DETAILED ACTION
Status of Claims 
Claims 1-15 have been considered. It is hereby acknowledged that the following papers have been received and placed of record in the file:
Abstract 							-Receipt Date 09/01/2021
Application Data Sheet 						-Receipt Date 09/01/2021
Claims 								-Receipt Date 09/01/2021
Drawings-only black and white line drawings			-Receipt Date 09/01/2021
Information Disclosure Statement (IDS) 				-Receipt Date 09/01/2021
Specification							-Receipt Date 09/01/2021

Notice of Pre-AIA  or AIA  Status
The present application, filed on or after March 16, 2013, is being examined under the first inventor to file provisions of the AIA .

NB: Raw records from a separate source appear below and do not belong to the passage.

Lemma skip_trailing_spec p n : (n <= length p)%nat ->
  (skip_trailing p n <= n)%nat /\ (forall i, (skip_trailing p n <= i < n)%nat -> p !! i = Some slash) /\
  (forall m, skip_trailing p n = S m -> p !! m <> Some slash).
Proof.
  induction n as [|n IH]; intros Hn; cbn; [split_and!; [lia|lia|done]|].
  case_decide as Hc.
  - destruct IH as (H1 & H2 & H3); [lia|]. split_and!; [lia| |done]. intros i Hi.
    destruct (decide (i = n)) as [->|]; [rewrite lookup_char by lia; congruence|apply H2; lia].
  - split_and!; [lia|lia|]. intros m [= <-]. rewrite lookup_char by lia. congruence.
Qed.
Lemma skip_basename_spec p n : (n <= length p)%nat ->
  (skip_basename p n <= n)%nat /\ (forall i, (skip_basename p n <= i < n)%nat -> p !! i <> Some slash) /\
  (forall m, skip_basename p n = S m -> p !! m = Some slash).
Proof.
  induction n as [|n IH]; intros Hn; cbn; [split_and!; [lia|lia|done]|].
  case_decide as Hc.
  - split_and!; [lia|lia|]. intros m [= <-]. rewrite lookup_char by lia. congruence.
  - destruct IH as (H1 & H2 & H3); [lia|]. split_and!; [lia| |done]. intros i Hi.
    destruct (decide (i = n)) as [->|]; [rewrite lookup_char by lia; congruence|apply H2; lia].
Qed.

Information Disclosure Statement
The information disclosure statement (IDS) submitted on 09/01/2021 is in compliance with the provisions of 37 CFR 1.97.  Accordingly, the information disclosure statement is being considered by the examiner.

Specification
The title of the invention is not descriptive.  A new title is required that is clearly indicative of the invention to which the claims are directed. 


Claim Objections
Claims 4-6 and 14 are objected to because of the following informalities:  
Claim 4 line 2- “the matrix data are” should be changed to “the matrix data is”
similar corrected should be made in claims 5-6
Claim 14 delete comma at beginning of line 2
Appropriate correction is required.

Claim Rejections - 35 USC § 112
The following is a quotation of 35 U.S.C. 112(b):
(b)  CONCLUSION.—The specification shall conclude with one or more claims particularly pointing out and distinctly claiming the subject matter which the inventor or a joint inventor regards as the invention.

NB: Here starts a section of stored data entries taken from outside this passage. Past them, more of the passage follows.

(** ** Reading and writing *)
(** Calls through [vn_ops]; a NULL entry is an undefined call. *)
Definition call_read (v pos n : Z) : M vfs (Z * list Z) :=
  let! x := load_vn v in
  mguard (has_op x Vread) FUndef ;;;
  match vn_ops x with FsVops k => fs_read k v pos n | _ => special_file_read v pos n end.
Definition call_write (v pos : Z) (buf : list Z) : M vfs Z :=
  let! x := load_vn v in
  mguard (has_op x Vwrite) FUndef ;;;
  match vn_ops x with FsVops k => fs_write k v pos buf | _ => special_file_write v pos buf end.

Definition do_read (fd nbytes : Z) : M vfs (Z * list Z) :=
  let! bad := bad_fd fd in
  if bad then mret_ (- EBADF, [])
  else
    let! file := fget fd in
    let! x := load_file file in
    let! vn := load_vn (f_vnode x) in
    if negb (has_op vn Vread) then fput file ;;; mret_ (- EISDIR, [])
    else if Z.land (f_mode x) FMODE_READ =? 0 then fput file ;;; mret_ (- EBADF, [])
    else
      let! (rbytes, buf) := call_read (f_vnode x) (f_pos x) nbytes in
      if rbytes <? 0 then fput file ;;; mret_ (rbytes, [])
      else
        store_file file (fun x => with_pos (f_pos x + rbytes) x) ;;;
        fput file ;;;
        mret_ (rbytes, buf).

(** The offsets are [int]: the sums must not overflow. *)
Definition in_int (z : Z) : bool := (INT_MIN <=? z) && (z <=? INT_MAX).
Definition do_lseek (fd offset whence : Z) : M vfs Z :=
  if fd <? 0 then mret_ (- EBADF)
  else
    let! file := fget fd in
    if file =? 0 then mret_ (- EBADF)
    else
      let! x := load_file file in
      let! vn := load_vn (f_vnode x) in
      let file_size := vn_len vn in
      let! r :=
        (if whence =? SEEK_SET then
           if offset <? 0 then mret_ false else store_file file (with_pos offset) ;;; mret_ true
         else if whence =? SEEK_CUR then
           mguard (in_int (f_pos x + offset)) FUndef ;;;
           if f_pos x + offset <? 0 then mret_ false else store_file file (with_pos (f_pos x + offset)) ;;; mret_ true
         else if whence =? SEEK_END then
           mguard (in_int (offset + file_size)) FUndef ;;;
           if offset + file_size <? 0 then mret_ false else store_file file (with_pos (file_size + offset)) ;;; mret_ true
         else mret_ false) in
      fput file ;;;
      if (r : bool) then let! x := load_file file in mret_ (f_pos x)
      else mret_ (- EINVAL).

Definition do_write (fd : Z) (buf : list Z) : M vfs Z :=
  let! bad := bad_fd fd in
  if bad then mret_ (- EBADF)
  else
    let! file := fget fd in
    let! x := load_file file in
    if Z.land (f_mode x) (Z.lor FMODE_WRITE FMODE_APPEND) =? 0 then fput file ;;; mret_ (- EBADF)
    else
      (if negb (Z.land (f_mode x) FMODE_APPEND =? 0) then let! _ := do_lseek fd 0 SEEK_END in mret_ tt else mret_ tt) ;;;
      let! x := load_file file in
      let! wbytes := call_write (f_vnode x) (f_pos x) buf in
      store_file file (fun x => with_pos (f_pos x + wbytes) x) ;;;
      let! x := load_file file in
      let! vn := load_vn (f_vnode x) in
      KASSERT (S_ISCHR (vn_mode vn) || S_ISBLK (vn_mode vn) || (S_ISREG (vn_mode vn) && (f_pos x <=? vn_len vn))) ;;;
      fput file ;;;
      mret_ wbytes.

(** ** Descriptors *)
Definition do_close (fd : Z) : M vfs Z :=
  let! bad := bad_fd fd in
  if bad then mret_ (- EBADF)
  else
    let! l := mget p_files in
    fput (default 0 (l !! Z.to_nat fd)) ;;;
    set_fd fd 0 ;;;
    mret_ 0.

Definition do_dup (fd : Z) : M vfs Z :=
  let! bad := bad_fd fd in
  if bad then mret_ (- EBADF)
  else
    let! file := fget fd in
    let! nfd := get_empty_fd in
    if nfd <? 0 then fput file ;;; mret_ (- EMFILE)
    else set_fd nfd file ;;; mret_ nfd.

Definition do_dup2 (ofd nfd : Z) : M vfs Z :=
  let! bad := bad_fd ofd in
  if bad || (nfd <? 0) || (NFILES <=? nfd) then mret_ (- EBADF)
  else
    let! file := fget ofd in
    let! l := mget p_files in
    (if negb (default 0 (l !! Z.to_nat nfd) =? 0) && negb (nfd =? ofd) then let! _ := do_close nfd in mret_ tt else mret_ tt) ;;;
    set_fd nfd file ;;;
    (if nfd =? ofd then fput file else mret_ tt) ;;;
    mret_ nfd.

(** ** Directories *)
Definition call_mk (dir : Z) (name : option (list ascii)) (namelen : Z)
    (call : Z -> list ascii -> M vfs Z) : M vfs Z :=
  let! x := load_vn dir in
  let! n := mthe name in
  match vn_ops x with FsVops k => call k (take (Z.to_nat namelen) n) | _ => mfail FUndef end.

Definition do_mknod (path : list ascii) (mode devid : Z) : M vfs Z :=
  if negb (S_ISCHR mode) && negb (S_ISBLK mode) then mret_ (- EINVAL)
  else
    let! (code, (namelen, name, dir)) := dir_namev path 0 in
    if code <? 0 then mret_ code
    else
      let! (code, resVNode) := lookup dir name namelen in
      if code =? 0 then vput resVNode ;;; vput dir ;;; mret_ (- EEXIST)
      else
        let! x := load_vn dir in
        KASSERT (has_op x Vmknod) ;;;
        let! code := call_mk dir name namelen (fun k n => fs_mknod k dir n mode devid) in
        vput dir ;;;
        mret_ code.

Definition do_mkdir (path : list ascii) : M vfs Z :=
  let! (code, (namelen, name, dir)) := dir_namev path 0 in
  if code <? 0 then mret_ code
  else
    let! root := mget vfs_root_vn in
    if (namelen =? 0) && (dir =? root) then vput dir ;;; mret_ (- EEXIST)
    else
      let! (code, resVNode) := lookup dir name namelen in
      if code =? 0 then vput resVNode ;;; vput dir ;;; mret_ (- EEXIST)
      else
        let! x := load_vn dir in
        KASSERT (has_op x Vmkdir) ;;;
        let! code := call_mk dir name namelen (fun k n => fs_mkdir k dir n) in
        vput dir ;;;
        mret_ code.

Definition dot : list ascii := ["."%char].
Definition dotdot : list ascii := ["."%char; "."%char].
Definition do_rmdir (path : list ascii) : M vfs Z :=
  let! (code, (namelen, name, dir)) := dir_namev path 0 in
  if code <? 0 then mret_ code
  else if name_match name dot namelen then vput dir ;;; mret_ (- EINVAL)
  else if name_match name dotdot namelen then vput dir ;;; mret_ (- ENOTEMPTY)
  else
    let! x := load_vn dir in
    KASSERT (has_op x Vrmdir) ;;;
    let! code := call_mk dir name namelen (fun k n => fs_rmdir k dir n) in
    vput dir ;;;
    mret_ code.

Definition do_unlink (path : list ascii) : M vfs Z :=
  let! (code, (namelen, name, dir)) := dir_namev path 0 in
  if code <? 0 then mret_ code
  else
    let! (code, resVNode) := lookup dir name namelen in
    if code <? 0 then vput dir ;;; mret_ code
    else
      let! y := load_vn resVNode in
      if S_ISDIR (vn_mode y) then vput resVNode ;;; vput dir ;;; mret_ (- EPERM)
      else
        let! x := load_vn dir in
        KASSERT (has_op x Vunlink) ;;;
        let! code := call_mk dir name namelen (fun k n => fs_unlink k dir n) in
        vput resVNode ;;;
        vput dir ;;;
        mret_ code.

Definition do_link (from to : list ascii) : M vfs Z :=
  let! (code, fromVNode) := open_namev from O_RDONLY 0 in
  if code <? 0 then mret_ code
  else
    vput fromVNode ;;;
    let! y := load_vn fromVNode in
    if S_ISDIR (vn_mode y) then mret_ (- EPERM)
    else
      let! (code, (namelen, name, dir)) := dir_namev to 0 in
      if code <? 0 then mret_ code
      else
        let! (code, toVNode) := lookup dir name namelen in
        if code =? 0 then vput toVNode ;;; vput dir ;;; mret_ (- EEXIST)
        else
          let! x := load_vn dir in
          if negb (has_op x Vlink) then vput dir ;;; mret_ (- ENOTDIR)
          else
            let! code := call_mk dir name namelen (fun k n => fs_link k fromVNode dir n) in
            vput dir ;;;
            mret_ code.

Definition do_rename (oldname newname : list ascii) : M vfs Z :=
  let! code := do_link oldname newname in
  if code <? 0 then mret_ code
  else
    let! code := do_unlink oldname in
    if code <? 0 then mret_ code else mret_ code.

Definition do_chdir (path : list ascii) : M vfs Z :=
  let! (code, resVNode) := open_namev path O_RDONLY 0 in
  if code <? 0 then mret_ code
  else
    let! y := load_vn resVNode in
    if negb (has_op y Vlookup) then vput resVNode ;;; mret_ (- ENOTDIR)
    else
      let! cwd := mget p_cwd in
      vput cwd ;;;
      mput (set_cwd resVNode) ;;;
      mret_ 0.

(** The result and what is written to [*dirp]. *)
Definition do_getdent (fd : Z) : M vfs (Z * list Z) :=
  let! bad := bad_fd fd in
  if bad then mret_ (- EBADF, [])
  else
    let! file := fget fd in
    let! x := load_file file in
    let! vn := load_vn (f_vnode x) in
    if negb (has_op vn Vreaddir) then fput file ;;; mret_ (- ENOTDIR, [])
    else
      let! (n, buf) := match vn_ops vn with FsVops k => fs_readdir k (f_vnode x) (f_pos x) | _ => mfail FUndef end in
      store_file file (fun x => with_pos (f_pos x + n) x) ;;;
      fput file ;;;
      if n =? 0 then mret_ (0, buf) else mret_ (SIZEOF_DIRENT, buf).

(** The result and what is written to [*buf]. *)
Definition do_stat (path : list ascii) : M vfs (Z * list Z) :=
  if Z.of_nat (length path) =? 0 then mret_ (- EINVAL, [])
  else
    let! (code, resVNode) := open_namev path O_RDONLY 0 in
    if code <? 0 then mret_ (code, [])
    else
      let! y := load_vn resVNode in
      KASSERT (has_op y Vstat) ;;;
      let! (code, buf) := match vn_ops y with
                   | FsVops k => let! d := mget disk in mret_ (fs_stat k d (vn_fs y) (vn_vno y))
                   | _ => special_file_stat resVNode
                   end in
      vput resVNode ;;;
      mret_ (code, buf).
End Syscalls.

(** ** The reference balance *)
Section Balance.
Context `{KL : KList} `{SL : Slab} `{FO : FsOps} `{SM : StatModes} `{ER : KErrno} `{VC : VfsConsts} `{VO : !VnOps} `{FF : !FileOps}.
Implicit Types s : vfs.

(** Open files of a vnode, descriptors of an open file. *)
Definition nfiles (m : gmap Z file) (v : Z) : Z := Z.of_nat (size (base.filter (fun p => f_vnode p.2 = v) m)).
Definition nfds (l : list Z) (f : Z) : Z := Z.of_nat (length (base.filter (fun g => f = g) l)).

Claims 1-15 are rejected under 35 U.S.C. 112(b) or 35 U.S.C. 112 (pre-AIA ), second paragraph, as being indefinite for failing to particularly point out and distinctly claim the subject matter which the inventor or a joint inventor (or for applications subject to pre-AIA  35 U.S.C. 112, the applicant), regards as the invention.
	Claim 1 recites “store the instruction of the second type as a register file in the memory”, however, it is unclear how an instruction can be stored “as a register file in the memory” since an instruction is code that causes a processor to perform a specific task (see Wikipedia “Machine code”) while a register file is an array of processor registers (see Wikipedia “Register file”). Since code and registers are two distinct things in a processor, it does not make sense for one to be stored as the other (i.e. for code to be stored as registers). Further, since the term “register file” is being used inconsistent with its ordinary meaning, as evidenced by the fact that it does not make sense to store an instruction “as a register file”, the claim is indefinite as per MPEP 2173.05(a)(III). For purposes of examination this limitation will be interpreted as “store the instruction of the second type in a buffer”.
	Claim 12 recites a similar limitation and is rejected for similar reasons. The dependent claims are further rejected based on their dependence from a rejected base claim. 

Claim Rejections - 35 USC § 103
The following is a quotation of 35 U.S.C. 103 which forms the basis for all obviousness rejections set forth in this Office action:
A patent for a claimed invention may not be obtained, notwithstanding that the claimed invention is not identically disclosed as set forth in section 102, if the differences between the claimed invention and the prior art are such that the claimed invention as a whole would have been obvious before the effective filing date of the claimed invention to a person having ordinary skill in the art to which the claimed invention pertains. Patentability shall not be negated by the manner in which the invention was made.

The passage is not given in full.